(Beginning of Data records)

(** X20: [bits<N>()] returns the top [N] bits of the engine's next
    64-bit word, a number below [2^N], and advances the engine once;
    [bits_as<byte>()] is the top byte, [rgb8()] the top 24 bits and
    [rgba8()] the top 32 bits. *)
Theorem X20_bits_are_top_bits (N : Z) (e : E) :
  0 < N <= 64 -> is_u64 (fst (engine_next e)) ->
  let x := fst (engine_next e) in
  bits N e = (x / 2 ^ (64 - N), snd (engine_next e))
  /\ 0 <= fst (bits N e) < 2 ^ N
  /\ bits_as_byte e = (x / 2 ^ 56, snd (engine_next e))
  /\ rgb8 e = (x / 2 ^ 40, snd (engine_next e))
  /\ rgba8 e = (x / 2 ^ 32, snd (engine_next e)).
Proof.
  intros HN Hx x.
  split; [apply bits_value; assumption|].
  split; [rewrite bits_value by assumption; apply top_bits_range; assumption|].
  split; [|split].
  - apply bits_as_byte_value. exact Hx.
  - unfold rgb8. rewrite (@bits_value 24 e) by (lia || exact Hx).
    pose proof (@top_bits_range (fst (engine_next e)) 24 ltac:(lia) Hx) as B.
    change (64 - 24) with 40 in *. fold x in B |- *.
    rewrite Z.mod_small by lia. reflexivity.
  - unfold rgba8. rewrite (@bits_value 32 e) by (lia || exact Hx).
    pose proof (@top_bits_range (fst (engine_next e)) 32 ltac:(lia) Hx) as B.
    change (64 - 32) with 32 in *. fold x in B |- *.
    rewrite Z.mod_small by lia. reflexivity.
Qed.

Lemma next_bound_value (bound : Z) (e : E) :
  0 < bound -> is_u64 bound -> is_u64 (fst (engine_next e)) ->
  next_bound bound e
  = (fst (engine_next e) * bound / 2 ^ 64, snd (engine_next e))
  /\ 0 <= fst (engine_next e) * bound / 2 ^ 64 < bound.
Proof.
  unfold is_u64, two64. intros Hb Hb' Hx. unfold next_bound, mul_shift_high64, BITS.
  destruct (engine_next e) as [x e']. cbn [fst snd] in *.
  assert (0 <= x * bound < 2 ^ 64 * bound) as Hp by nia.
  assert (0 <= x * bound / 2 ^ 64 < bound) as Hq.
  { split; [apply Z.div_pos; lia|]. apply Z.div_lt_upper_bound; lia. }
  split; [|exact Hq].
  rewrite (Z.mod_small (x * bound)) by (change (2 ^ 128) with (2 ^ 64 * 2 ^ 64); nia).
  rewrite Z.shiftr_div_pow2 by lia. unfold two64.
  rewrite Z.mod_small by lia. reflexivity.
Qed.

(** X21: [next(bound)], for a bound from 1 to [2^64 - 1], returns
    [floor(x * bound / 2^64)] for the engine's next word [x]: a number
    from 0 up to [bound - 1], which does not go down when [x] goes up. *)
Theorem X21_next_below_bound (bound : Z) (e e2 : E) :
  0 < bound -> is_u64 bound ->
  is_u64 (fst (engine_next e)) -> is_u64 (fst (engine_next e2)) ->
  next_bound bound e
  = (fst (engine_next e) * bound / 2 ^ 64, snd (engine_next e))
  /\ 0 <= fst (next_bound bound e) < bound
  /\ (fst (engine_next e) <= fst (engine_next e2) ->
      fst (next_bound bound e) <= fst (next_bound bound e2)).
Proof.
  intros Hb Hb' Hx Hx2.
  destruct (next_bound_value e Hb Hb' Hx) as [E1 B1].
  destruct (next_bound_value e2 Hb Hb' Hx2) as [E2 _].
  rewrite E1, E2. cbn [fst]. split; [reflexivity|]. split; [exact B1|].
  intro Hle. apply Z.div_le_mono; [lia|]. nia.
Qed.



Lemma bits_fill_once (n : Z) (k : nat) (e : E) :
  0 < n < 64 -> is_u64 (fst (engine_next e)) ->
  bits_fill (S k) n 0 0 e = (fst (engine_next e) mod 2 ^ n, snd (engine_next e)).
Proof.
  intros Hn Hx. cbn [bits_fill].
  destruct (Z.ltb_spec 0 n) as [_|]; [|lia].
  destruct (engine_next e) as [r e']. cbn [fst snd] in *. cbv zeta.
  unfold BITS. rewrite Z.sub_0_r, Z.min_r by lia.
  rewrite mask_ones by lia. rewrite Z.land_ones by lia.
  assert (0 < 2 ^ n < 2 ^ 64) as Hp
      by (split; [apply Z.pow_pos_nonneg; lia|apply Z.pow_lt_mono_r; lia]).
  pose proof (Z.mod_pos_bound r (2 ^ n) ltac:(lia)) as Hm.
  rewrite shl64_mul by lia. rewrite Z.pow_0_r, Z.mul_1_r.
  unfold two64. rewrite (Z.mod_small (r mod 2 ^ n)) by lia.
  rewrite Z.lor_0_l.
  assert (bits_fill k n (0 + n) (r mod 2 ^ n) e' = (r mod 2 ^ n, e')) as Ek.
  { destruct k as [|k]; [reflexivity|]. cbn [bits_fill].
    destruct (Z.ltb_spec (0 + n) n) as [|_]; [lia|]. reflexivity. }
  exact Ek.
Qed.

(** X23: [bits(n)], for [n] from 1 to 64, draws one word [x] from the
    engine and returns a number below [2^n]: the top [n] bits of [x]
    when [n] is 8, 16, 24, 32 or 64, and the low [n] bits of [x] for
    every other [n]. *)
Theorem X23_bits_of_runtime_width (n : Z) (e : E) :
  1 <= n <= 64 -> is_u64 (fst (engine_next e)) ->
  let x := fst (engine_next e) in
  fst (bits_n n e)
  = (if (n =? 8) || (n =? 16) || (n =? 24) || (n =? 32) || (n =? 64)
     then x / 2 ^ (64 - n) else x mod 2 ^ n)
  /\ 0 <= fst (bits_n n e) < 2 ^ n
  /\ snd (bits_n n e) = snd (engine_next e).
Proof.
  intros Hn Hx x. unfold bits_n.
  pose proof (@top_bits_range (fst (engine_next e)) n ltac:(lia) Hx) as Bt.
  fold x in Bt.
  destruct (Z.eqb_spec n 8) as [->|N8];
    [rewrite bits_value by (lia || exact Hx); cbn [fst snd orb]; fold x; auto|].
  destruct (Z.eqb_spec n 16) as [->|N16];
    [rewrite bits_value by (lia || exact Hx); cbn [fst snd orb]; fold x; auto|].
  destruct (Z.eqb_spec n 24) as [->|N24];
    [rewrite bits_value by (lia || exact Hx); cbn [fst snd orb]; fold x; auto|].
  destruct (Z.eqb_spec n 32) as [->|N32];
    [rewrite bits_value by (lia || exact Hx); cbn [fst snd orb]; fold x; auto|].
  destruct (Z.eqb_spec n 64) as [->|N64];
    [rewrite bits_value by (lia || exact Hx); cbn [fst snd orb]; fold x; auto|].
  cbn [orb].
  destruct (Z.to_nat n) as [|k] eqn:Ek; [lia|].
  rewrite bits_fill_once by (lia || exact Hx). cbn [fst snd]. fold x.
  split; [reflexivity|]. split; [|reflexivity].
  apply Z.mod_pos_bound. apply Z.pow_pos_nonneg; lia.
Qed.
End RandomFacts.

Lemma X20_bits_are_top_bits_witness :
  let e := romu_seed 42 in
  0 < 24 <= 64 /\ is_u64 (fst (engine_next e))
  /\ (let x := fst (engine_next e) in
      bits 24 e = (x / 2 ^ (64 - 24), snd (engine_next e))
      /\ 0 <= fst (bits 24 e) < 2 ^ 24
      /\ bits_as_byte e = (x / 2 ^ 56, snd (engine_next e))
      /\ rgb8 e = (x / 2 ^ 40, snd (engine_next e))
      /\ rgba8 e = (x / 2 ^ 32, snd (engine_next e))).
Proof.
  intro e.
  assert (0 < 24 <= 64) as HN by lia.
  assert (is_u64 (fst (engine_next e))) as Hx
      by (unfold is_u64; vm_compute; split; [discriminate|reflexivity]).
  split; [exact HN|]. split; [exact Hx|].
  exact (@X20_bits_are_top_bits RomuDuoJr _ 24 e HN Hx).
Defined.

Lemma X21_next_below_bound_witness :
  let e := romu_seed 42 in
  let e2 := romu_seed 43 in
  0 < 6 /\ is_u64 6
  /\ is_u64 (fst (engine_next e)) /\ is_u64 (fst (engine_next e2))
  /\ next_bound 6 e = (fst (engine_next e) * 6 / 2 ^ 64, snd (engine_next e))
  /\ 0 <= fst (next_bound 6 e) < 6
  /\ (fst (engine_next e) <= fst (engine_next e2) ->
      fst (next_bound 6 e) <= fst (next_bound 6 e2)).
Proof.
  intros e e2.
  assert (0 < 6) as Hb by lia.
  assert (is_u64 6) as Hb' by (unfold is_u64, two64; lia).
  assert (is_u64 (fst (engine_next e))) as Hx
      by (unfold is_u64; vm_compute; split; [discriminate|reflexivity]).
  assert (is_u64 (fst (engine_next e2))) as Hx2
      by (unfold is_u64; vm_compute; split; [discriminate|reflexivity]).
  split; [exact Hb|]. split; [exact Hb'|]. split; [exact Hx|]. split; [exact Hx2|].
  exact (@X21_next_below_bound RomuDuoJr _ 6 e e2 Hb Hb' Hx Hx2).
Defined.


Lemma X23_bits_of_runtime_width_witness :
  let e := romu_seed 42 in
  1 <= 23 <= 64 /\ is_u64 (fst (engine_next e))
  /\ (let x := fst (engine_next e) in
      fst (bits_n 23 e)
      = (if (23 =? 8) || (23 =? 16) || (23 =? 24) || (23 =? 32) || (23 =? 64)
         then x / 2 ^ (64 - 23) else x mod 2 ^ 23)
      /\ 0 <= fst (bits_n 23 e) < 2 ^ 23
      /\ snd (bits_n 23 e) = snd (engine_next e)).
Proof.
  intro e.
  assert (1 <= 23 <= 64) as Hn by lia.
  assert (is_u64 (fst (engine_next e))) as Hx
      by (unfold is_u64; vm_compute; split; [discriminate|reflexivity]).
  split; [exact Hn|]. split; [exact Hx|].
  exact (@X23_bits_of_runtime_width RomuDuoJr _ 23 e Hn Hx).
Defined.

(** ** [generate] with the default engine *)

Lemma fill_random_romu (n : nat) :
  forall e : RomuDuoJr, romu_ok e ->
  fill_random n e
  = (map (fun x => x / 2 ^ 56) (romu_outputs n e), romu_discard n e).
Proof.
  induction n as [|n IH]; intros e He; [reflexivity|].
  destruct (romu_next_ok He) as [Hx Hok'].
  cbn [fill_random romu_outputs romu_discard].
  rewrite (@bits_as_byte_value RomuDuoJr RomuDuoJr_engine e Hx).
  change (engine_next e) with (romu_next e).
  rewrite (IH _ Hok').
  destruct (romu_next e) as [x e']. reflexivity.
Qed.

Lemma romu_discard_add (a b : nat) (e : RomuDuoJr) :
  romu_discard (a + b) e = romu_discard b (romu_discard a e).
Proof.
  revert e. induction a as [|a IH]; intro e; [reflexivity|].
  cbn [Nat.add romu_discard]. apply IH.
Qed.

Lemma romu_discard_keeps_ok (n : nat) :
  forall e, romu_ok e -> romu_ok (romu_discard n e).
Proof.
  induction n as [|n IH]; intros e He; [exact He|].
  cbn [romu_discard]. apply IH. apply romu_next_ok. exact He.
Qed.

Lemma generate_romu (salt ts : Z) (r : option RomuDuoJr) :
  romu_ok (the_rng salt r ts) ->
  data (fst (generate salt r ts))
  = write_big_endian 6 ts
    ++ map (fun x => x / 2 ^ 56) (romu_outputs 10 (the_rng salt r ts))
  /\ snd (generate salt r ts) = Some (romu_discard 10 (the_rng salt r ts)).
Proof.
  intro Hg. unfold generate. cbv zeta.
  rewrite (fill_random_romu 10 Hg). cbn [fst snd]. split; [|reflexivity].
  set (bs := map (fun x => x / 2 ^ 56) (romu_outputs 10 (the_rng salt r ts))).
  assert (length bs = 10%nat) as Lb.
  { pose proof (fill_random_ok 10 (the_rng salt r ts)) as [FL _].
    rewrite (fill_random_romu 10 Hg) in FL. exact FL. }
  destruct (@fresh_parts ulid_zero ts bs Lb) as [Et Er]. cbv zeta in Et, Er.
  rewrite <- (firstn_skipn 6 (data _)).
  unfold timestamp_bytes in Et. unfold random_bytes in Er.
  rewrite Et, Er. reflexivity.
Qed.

(End of Data records)

• **Task instructions**
In how many lines of the entries does "from" appear? Reply with only the number.

• **Task answer**
3